The third and last problem is the problem of learning the most likely parameters that best models a system given a set of sequences originated from this system. Most implementations I've seem did not consider the problem of learning from a set of sequences, but only from a single sequence at a time. The algorithm below, however, is fully suitable to learn from a set of sequences and also uses scaling, which is another thing I have not seen in other implementations.

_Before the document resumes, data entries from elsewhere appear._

(* ===== verification/Heap.v ===== *)
(** * Kernel heap ([kernel/src/memory/heap.rs], [kernel/src/util.rs])

    The linked-list allocator.  Free blocks carry their header in place, so the
    heap's memory is a map from a block's address to its [FreeBlock] header and
    the free list is a chain of pointers through it.  A header takes 16 bytes
    and every free block is at least that long (an invariant below), so two
    headers never overlap.  The list loops run on fuel, one more than the number
    of headers in memory; that this is always enough is part of the theorems. *)

From Stdlib Require Import ZArith Lia Bool.
From stdpp Require Import base numbers option list gmap sets.
From S2P Require Import Prelude.
From S2P Require Import Frame.
From S2P Require Import Paging.
From S2P Require Import Util.

(** ** The allocator *)

Definition HEAP_START : Z := 0xFFFF800000000000.
Definition KERNEL_HEAP_SIZE : Z := 100 * 1024 * 1024.

(** [size_of::<FreeBlock>()]: a [usize] and a nullable pointer. *)
Definition SIZEOF_FreeBlock : Z := 16.

Record FreeBlock : Type := mkFree { fb_size : Z; fb_next : option Z }.

Record LinkedListAllocator : Type := mkHeap {
  free_list : option Z;
  heap_start : Z;
  heap_end : Z;
  allocated : Z;
  heap_mem : gmap Z FreeBlock;   (* the headers in the heap's memory *)
}.

Record Layout : Type := mkLayout { l_size : Z; l_align : Z }.

Definition new : LinkedListAllocator := mkHeap None 0 0 0 ∅.

(** [NonNull::new] of an address. *)
Definition NonNull_new (a : Z) : option Z := if a =? 0 then None else Some a.

(** Reading a header through a pointer. *)
Definition header (m : gmap Z FreeBlock) (a : Z) : FreeBlock := default (mkFree 0 None) (m !! a).

(** The list part of [init], after the heap's pages are mapped: one block that is the whole heap. *)
Definition init_free_list (h : LinkedListAllocator) : LinkedListAllocator :=
  mkHeap (NonNull_new HEAP_START) HEAP_START (HEAP_START +[64] KERNEL_HEAP_SIZE) (allocated h)
    (<[HEAP_START := mkFree KERNEL_HEAP_SIZE None]> (heap_mem h)).

(** The page loop of [init]: a frame is allocated for every page of the heap and
    mapped; the result of [map] is ignored, running out of frames panics ([None]). *)
Section Init.
Context {S : Type} `{FS : FrameSource S}.

Definition HEAP_FLAGS : Z := Z.lor (Z.lor PRESENT WRITABLE) NO_EXECUTE.

Fixpoint heap_pages (p4 : Z) (offsets : list Z) (s : VM S) : option (VM S) :=
  match offsets with
  | [] => Some s
  | offset :: rest =>
      let virt := HEAP_START +[64] offset in
      match fs_alloc (vm_frames s) with
      | (Some frame, f') =>
          heap_pages p4 rest (Paging.map p4 virt frame HEAP_FLAGS (mkVM (vm_mem s) f')).2
      | (None, _) => None
      end
  end.

Definition init (p4 : Z) (h : LinkedListAllocator) (s : VM S) : option (LinkedListAllocator * VM S) :=
  match heap_pages p4 ((fun i => i * PAGE_SIZE) <$> seqZ 0 (KERNEL_HEAP_SIZE / PAGE_SIZE)) s with
  | Some s' => Some (init_free_list h, s')
  | None => None
  end.
(* ===== verification/Slab.v ===== *)
(** * Slab allocator ([kernel/src/memory/slab.rs])

    Caches of fixed-size objects.  A slab is one page: its header at the start,
    then its objects, the free ones linked through their first word.  Slabs hang
    on two lists through the [next] field of their headers.  Frames come from any
    [FramePool].  The operations of a cache take no lock, so besides the
    sequential functions the lock-free loops of [Slab::alloc] and [Slab::free]
    are also given as the atomic steps of a transition system.  List traversals
    run on fuel, one more than the number of slabs. *)

From Stdlib Require Import ZArith Lia Bool.
From stdpp Require Import base numbers option list gmap sets.
From S2P Require Import Prelude.
From S2P Require Import Frame.

(** ** Data *)

Definition SLAB_SIZES : list Z := [32; 64; 128; 256; 512; 1024; 2048; 4096].

Definition objects_per_slab (size : Z) : Z := PAGE_SIZE / size.

(** Pointers are addresses, null is 0. *)
Record Slab : Type := mkSlab {
  phys_addr : Z; virt_addr : Z; object_size : Z; s_allocated : Z; total_objects : Z; s_free_list : Z; s_next : Z }.

(** [core::mem::size_of::<Slab>()]: seven words. *)
Definition SIZEOF_Slab : Z := 56.
(* ===== verification/Scheduler.v ===== *)
(** * AstralScheduler ([kernel/src/process/scheduler.rs], [exit_process])

    Per-CPU run queues with one FIFO per priority class and a bitmap of the
    non-empty ones.  The globals of the module (the array of CPU schedulers, the
    idle flag and counters) and of [process/mod.rs] (the process table and the
    current pid) form one state; the CPU an operation runs on is an argument. *)

From Stdlib Require Import ZArith Lia Bool.
From stdpp Require Import base numbers option list gmap sets.
From S2P Require Import Prelude.
From S2P Require Import Process.

Create HintDb sched.

(** ** One run queue *)

Definition NUM_PRIORITIES : nat := 5.

Record PriorityQueue : Type := mkQueue { queue : list Z; active : bool }.

Definition PriorityQueue_new : PriorityQueue := mkQueue [] false.

Definition q_push (p : Z) (q : PriorityQueue) : PriorityQueue :=
  if bool_decide (p ∈ queue q) then q else mkQueue (queue q ++ [p]) true.

Definition q_is_empty (q : PriorityQueue) : bool :=
  match queue q with [] => true | _ => false end.

Definition q_pop (q : PriorityQueue) : option Z * PriorityQueue :=
  let rest := tail (queue q) in
  (head (queue q), mkQueue rest (match rest with [] => false | _ => active q end)).

Definition q_remove (p : Z) (q : PriorityQueue) : PriorityQueue :=
  let rest := filter (fun x => x <> p) (queue q) in
  mkQueue rest (match rest with [] => false | _ => active q end).

Definition q_len (q : PriorityQueue) : nat := length (queue q).

(** ** One CPU *)

Record CpuScheduler : Type := mkCpu {
  queues : list PriorityQueue;
  active_bitmap : Z;
  current : option Z;
  cpu_time_slice : Z;
  context_switches : Z;
  idle_ticks : Z;
}.

Definition CpuScheduler_new : CpuScheduler :=
  mkCpu (replicate NUM_PRIORITIES PriorityQueue_new) 0 None 0 0 0.

Definition set_queues (qs : list PriorityQueue) (b : Z) (s : CpuScheduler) : CpuScheduler :=
  mkCpu qs b (current s) (cpu_time_slice s) (context_switches s) (idle_ticks s).

Definition the_queue (i : nat) (s : CpuScheduler) : PriorityQueue :=
  default PriorityQueue_new (queues s !! i).

Definition enqueue (p : Z) (prio : PriorityClass) (s : CpuScheduler) : CpuScheduler :=
  let idx := prio_idx prio in
  set_queues (alter (q_push p) idx (queues s)) (Z.lor (active_bitmap s) (mask (Z.of_nat idx))) s.

(** Clear the bit of queue [i] if it is empty, [active_bitmap &= !(1 << i)]. *)
Definition clear_if_empty (i : nat) (s : CpuScheduler) : CpuScheduler :=
  if q_is_empty (the_queue i s)
  then set_queues (queues s) (Z.land (active_bitmap s) (wnot 8 (mask (Z.of_nat i)))) s
  else s.

(** The loop body of [dequeue], and the loop. *)
Definition dequeue_at (p : Z) (s : CpuScheduler) (i : nat) : CpuScheduler :=
  clear_if_empty i (set_queues (alter (q_remove p) i (queues s)) (active_bitmap s) s).
Definition dequeue (p : Z) (s : CpuScheduler) : CpuScheduler :=
  foldl (dequeue_at p) s (seq 0 NUM_PRIORITIES).

(** [trailing_zeros] of a [u8]; 8 for zero. *)
Definition trailing_zeros8 (b : Z) : nat :=
  match list_find (fun i => Z.testbit b (Z.of_nat i) = true) (seq 0 8) with
  | Some (i, _) => i
  | None => 8
  end.

Definition pick_next (system_idle : bool) (s : CpuScheduler) : option Z * CpuScheduler :=
  if active_bitmap s =? 0 then (None, s) else
  let highest := trailing_zeros8 (active_bitmap s) in
  if (NUM_PRIORITIES <=? highest)%nat then (None, s) else
  if (highest =? prio_idx Dream)%nat && negb system_idle then (None, s) else
  let s' := set_queues (alter (fun q => (q_pop q).2) highest (queues s)) (active_bitmap s) s in
  match (q_pop (the_queue highest s)).1 with
  | Some p => (Some p, clear_if_empty highest s')
  | None => (None, s')
  end.

Definition total_load (s : CpuScheduler) : nat := sum_list (q_len <$> queues s).

(** ** The machine *)

Definition MAX_CPUS : nat := 256.

Record Kernel : Type := mkKernel {
  cpus : list CpuScheduler;
  cpu_count : nat;
  table : ProcessTable;
  current_pid : Z;               (* [CURRENT_PID], 0 for none *)
  system_idle : bool;
  global_idle_ticks : Z;
  total_context_switches : Z;
}.

Definition cpu_at (c : nat) (k : Kernel) : CpuScheduler := default CpuScheduler_new (cpus k !! c).

Definition set_cpu (c : nat) (s : CpuScheduler) (k : Kernel) : Kernel :=
  mkKernel (<[c := s]> (cpus k)) (cpu_count k) (table k) (current_pid k) (system_idle k)
    (global_idle_ticks k) (total_context_switches k).
Definition set_table (t : ProcessTable) (k : Kernel) : Kernel :=
  mkKernel (cpus k) (cpu_count k) t (current_pid k) (system_idle k) (global_idle_ticks k)
    (total_context_switches k).
Definition set_globals (idle : bool) (ticks switches : Z) (k : Kernel) : Kernel :=
  mkKernel (cpus k) (cpu_count k) (table k) (current_pid k) idle ticks switches.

The source code follows the original algorithm by Rabiner (1989). There are, however, some known issues with the algorithms detailed in Rabiner's paper. More information about those issues is available in another section of this article entitled “Remarks”.

/// <summary>
///   Runs the Baum-Welch learning algorithm for hidden Markov models.
/// </summary>
/// <remarks>
///   Learning problem. Given some training observation sequences O = {o1, o2, ..., oK}
///   and general structure of HMM (numbers of hidden and visible states), determine
///   HMM parameters M = (A, B, pi) that best fit training data.
/// </remarks>
/// <param name="iterations" />
///   The maximum number of iterations to be performed by the learning algorithm. If
///   specified as zero, the algorithm will learn until convergence of the model average
///   likelihood respecting the desired limit.
///
/// <param name="observations" />
///   An array of observation sequences to be used to train the model.
///
/// <param name="tolerance" />
///   The likelihood convergence limit L between two iterations of the algorithm. The
///   algorithm will stop when the change in the likelihood for two consecutive iterations
///   has not changed by more than L percent of the likelihood. If left as zero, the
///   algorithm will ignore this parameter and iterates over a number of fixed iterations
///   specified by the previous parameter.
///
/// <returns>
///   The average log-likelihood for the observations after the model has been trained.
/// </returns>
public double Learn(int[][] observations, int iterations, double tolerance)
{
    if (iterations == 0 && tolerance == 0)
        throw new ArgumentException("Iterations and limit cannot be both zero.");

    // Baum-Welch algorithm.

    // The Baum–Welch algorithm is a particular case of a generalized expectation-maximization
    // (GEM) algorithm. It can compute maximum likelihood estimates and posterior mode estimates
    // for the parameters (transition and emission probabilities) of an HMM, when given only
    // emissions as training data.

    // The algorithm has two steps:
    //  - Calculating the forward probability and the backward probability for each HMM state;
    //  - On the basis of this, determining the frequency of the transition-emission pair values
    //    and dividing it by the probability of the entire string. This amounts to calculating
    //    the expected count of the particular transition-emission pair. Each time a particular
    //    transition is found, the value of the quotient of the transition divided by the probability
    //    of the entire string goes up, and this value can then be made the new value of the transition.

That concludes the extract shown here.